Even if the Commies had beaten us in space exploration, we had both the hideaway hard top and the Edsel
The Ford Fairlane Skyliner can claim to be America's first production convertible to feature a retractable hard top. Introduced as Ford's top-of-the-range model in 1955, the Fairlane was rival to Chevrolet's successful Bel Air and came in six different body styles with a choice of six-cylinder or V8 engines.
The range was restyled for 1957, gaining new, lower bodies adorned with the latest styling fad-tail fins-and the Fairlane 500 introduced as the ultimate trim level. 1957 was also notable as the year of the Skyliner's introduction.
Considerably more expensive than the conventional Sunliner convertible, the Skyliner featured a hard top that at the touch of a button automatically retracted into the boot. For its last year of production in 1959, the Skyliner was both re-engineered and restyled, becoming part of the new range-topping Galaxie lineup, though continuing to be badged as a Fairlane 500.

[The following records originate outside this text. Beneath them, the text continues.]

Definition is_set_kind (k : groundhogModificationKind) : bool :=
  match k with
  | groundhogOrderedSetInsert | groundhogOrderedSetClear | groundhogOrderedSetGrow => true
  | _ => false
  end.

Definition newObject (t : groundhogReservationTable) (m : groundhogModification) : groundhogObject :=
  if is_set_kind (gm_Kind m) then
    let s := decodeGroundhogOrderedSet
               (default "" (gt_Base t !! groundhogQualifiedKey (gt_ShardID t) (gm_Key m)))
               (gt_OrderedSetLimit t) in
    MkObject groundhogOrderedSetInsert 0 0 0 "" s
      (foldl (λ h entry, if os_Cleared s <? oe_Tag entry then <[oe_Hash entry := oe_Tag entry]> h else h)
         ∅ (os_Entries s))
  else MkObject (gm_Kind m) (if gm_Kind m ≟ groundhogIntegerAdd then gm_BaseInt m else 0) 0 0 ""
         (MkSet 0 0 []) ∅.

Definition groundhogKindsCompatible (existing incoming : groundhogModificationKind) : bool :=
  (existing ≟ incoming) ||
  ((existing ≟ groundhogOrderedSetInsert) &&
   ((incoming ≟ groundhogOrderedSetClear) || (incoming ≟ groundhogOrderedSetGrow))).

Definition conflict (key reason : string) : string :=
  "groundhog_constraint_conflict:" +:+ key +:+ ":" +:+ reason.

Definition set_ints (o : groundhogObject) (positive negative : Z) : groundhogObject :=
  MkObject (ob_Kind o) (ob_BaseInt o) positive negative (ob_Bytes o) (ob_Set o) (ob_SetByHash o).
Definition set_set (o : groundhogObject) (s : groundhogOrderedSet) (h : gmap string N) : groundhogObject :=
  MkObject (ob_Kind o) (ob_BaseInt o) (ob_PositiveDelta o) (ob_NegativeDelta o) (ob_Bytes o) s h.

(** The [switch modification.Kind] of [applyModification]. *)
Definition apply_int (o : groundhogObject) (m : groundhogModification) : string + groundhogObject :=
  let key := gm_Key m in
  if ob_BaseInt o ≠? gm_BaseInt m then inl (conflict key "base_value_mismatch")
  else if (ob_BaseInt o <? 0)%Z then inl (conflict key "negative_base_value")
  else if (gm_Delta m <? 0)%Z then
    let '(next, overflow) := groundhogAddInt64 (ob_NegativeDelta o) (gm_Delta m) in
    if overflow : bool then inl (conflict key "integer_overflow")
    else if groundhogWouldUnderflowNonnegative (ob_BaseInt o) next
    then inl (conflict key "nonnegative_constraint")
    else if (groundhogFinalIntValue (ob_BaseInt o) next (ob_PositiveDelta o)).2
    then inl (conflict key "integer_overflow")
    else inr (set_ints o (ob_PositiveDelta o) next)
  else
    let '(next, overflow) := groundhogAddInt64 (ob_PositiveDelta o) (gm_Delta m) in
    if overflow : bool then inl (conflict key "integer_overflow")
    else if (groundhogFinalIntValue (ob_BaseInt o) (ob_NegativeDelta o) next).2
    then inl (conflict key "integer_overflow")
    else inr (set_ints o next (ob_NegativeDelta o)).

Definition apply_to_object (o : groundhogObject) (m : groundhogModification) : string + groundhogObject :=
  let key := gm_Key m in
  let s := ob_Set o in
  match gm_Kind m with
  | groundhogIntegerAdd => apply_int o m
  | groundhogBytesSet =>
      if (ob_Bytes o ≠? "") && (ob_Bytes o ≠? gm_Bytes m)
      then inl (conflict key "different_bytes_values")
      else inr (MkObject (ob_Kind o) (ob_BaseInt o) (ob_PositiveDelta o) (ob_NegativeDelta o) (gm_Bytes m)
                  s (ob_SetByHash o))
  | groundhogOrderedSetGrow =>
      if (gm_Increase m <? 0)%Z then inl (conflict key "negative_limit_increase")
      else if (GroundhogOrderedSetMaximumLimit - os_Limit s <? gm_Increase m)%Z
      then inl (conflict key "ordered_set_limit_overflow")
      else inr (set_set o (MkSet (os_Limit s + gm_Increase m) (os_Cleared s) (os_Entries s)) (ob_SetByHash o))
  | groundhogOrderedSetClear =>
      inr (set_set o (MkSet (os_Limit s) (N.max (os_Cleared s) (gm_Threshold m)) (os_Entries s))
             (ob_SetByHash o))
  | groundhogOrderedSetInsert =>
      if defined (ob_SetByHash o !! gm_Hash m) then inl (conflict key "duplicate_hash")
      else if (os_Limit s <=? Z.of_nat (size (ob_SetByHash o)))%Z
      then inl (conflict key "ordered_set_capacity")
      else inr (set_set o s (<[gm_Hash m := gm_Tag m]> (ob_SetByHash o)))
  end.

Definition set_objects (t : groundhogReservationTable) (objects : gmap string groundhogObject)
    : groundhogReservationTable :=
  MkTable (gt_ShardID t) (gt_Base t) (gt_OrderedSetLimit t) objects.

(** The table after the call and the error: a new object is in the table even when
    the modification is refused. *)
Definition applyModification (t : groundhogReservationTable) (m : groundhogModification)
    : groundhogReservationTable * error :=
  let o := match gt_Objects t !! gm_Key m with Some o => o | None => newObject t m end in
  let t := set_objects t (<[gm_Key m := o]> (gt_Objects t)) in
  if negb (groundhogKindsCompatible (ob_Kind o) (gm_Kind m))
  then (t, Some (conflict (gm_Key m) "mixed_object_types"))
  else match apply_to_object o m with
       | inl err => (t, Some err)
       | inr o => (set_objects t (<[gm_Key m := o]> (gt_Objects t)), None)
       end.

(** The backups of [reserveTransaction]: what each key touched so far was before. *)
Definition backup (t : groundhogReservationTable) (backups : gmap string (option groundhogObject))
    (key : string) : gmap string (option groundhogObject) :=
  match backups !! key with
  | Some _ => backups
  | None => <[key := gt_Objects t !! key]> backups
  end.

Definition roll_back (t : groundhogReservationTable) (backups : gmap string (option groundhogObject))
    : groundhogReservationTable :=
  set_objects t (map_fold (λ key old objects,
    match old with Some o => <[key := o]> objects | None => delete key objects end)
    (gt_Objects t) backups).

Fixpoint reserve_mods (t : groundhogReservationTable) (backups : gmap string (option groundhogObject))
    (ms : list groundhogModification) : groundhogReservationTable * error :=
  match ms with
  | [] => (t, None)
  | m :: rest =>
      let backups := backup t backups (gm_Key m) in
      match applyModification t m with
      | (t, Some err) => (roll_back t backups, Some err)
      | (t, None) => reserve_mods t backups rest
      end
  end.

Definition reserveTransaction (t : groundhogReservationTable) (ms : list groundhogModification)
    : groundhogReservationTable * error :=
  reserve_mods t ∅ ms.

(** ** Reserving a block *)

Inductive groundhog_error :=
  | GeContext                                   (* [ctx.Err()] *)
  | GeConflict (txID key reason : string)       (* [GroundhogBlockConflictError] *)
  | GeRejected                                  (* a serially valid block was refused *)
  | GeMaterialize (text : string).

Definition groundhog_error_text (ctxErr : string) (err : groundhog_error) : string :=
  match err with
  | GeContext => ctxErr
  | GeConflict txID key reason =>
      "groundhog fixed block conflict tx=" +:+ txID +:+ " key=" +:+ key +:+ " reason=" +:+ reason
  | GeRejected => "groundhog concurrent reservation rejected a serially valid fixed block"
  | GeMaterialize text => text
  end.

(** The text before and after the last colon. *)
Fixpoint split_last_colon (s : string) : option (string * string) :=
  match s with
  | EmptyString => None
  | String c s' =>
      match split_last_colon s' with
      | Some (l, r) => Some (String c l, r)
      | None => if decide (c = ":"%char) then Some (EmptyString, s') else None
      end
  end.

Definition groundhogConflictParts (message : string) : string * string :=
  match strip_prefix "groundhog_constraint_conflict:" message with
  | None => ("", message)
  | Some remainder =>
      match split_last_colon remainder with
      | Some (key, reason) => if (key ≟ "") || (reason ≟ "") then ("", remainder) else (key, reason)
      | None => ("", remainder)
      end
  end.

(** The reservations in the order they take effect: the table and the errors by
    index. *)
Fixpoint reserve_in_order (t : groundhogReservationTable) (attempts : list groundhogAttempt)
    (order : list nat) : groundhogReservationTable * gmap nat string :=
  match order with
  | [] => (t, ∅)
  | index :: rest =>
      match attempts !! index with
      | None => reserve_in_order t attempts rest
      | Some a =>
          if ga_TerminalError a ≠? "" then reserve_in_order t attempts rest
          else
          match reserveTransaction t (ga_Modifications a) with
          | (t, None) => reserve_in_order t attempts rest
          | (t, Some err) =>
              let '(t, errors) := reserve_in_order t attempts rest in (t, <[index := err]> errors)
          end
      end
  end.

This rare and historic example of Detroit's engineering exuberance is finished in cream with green and cream vinyl interior-the latter preserved in excellent, apparently original condition. Restored (at date unknown) and presented in generally good condition, the vehicle starts and runs very well while the hood mechanism functions correctly.
Left-hand drive and equipped with automatic transmission, the car is offered with current road fund license, MoT to October 2006 and Swansea V5 registration document. A great rarity in the U.K., the Skyliner rivals the classic early Thunderbird for the title of "most collectible Ford of the 1950s."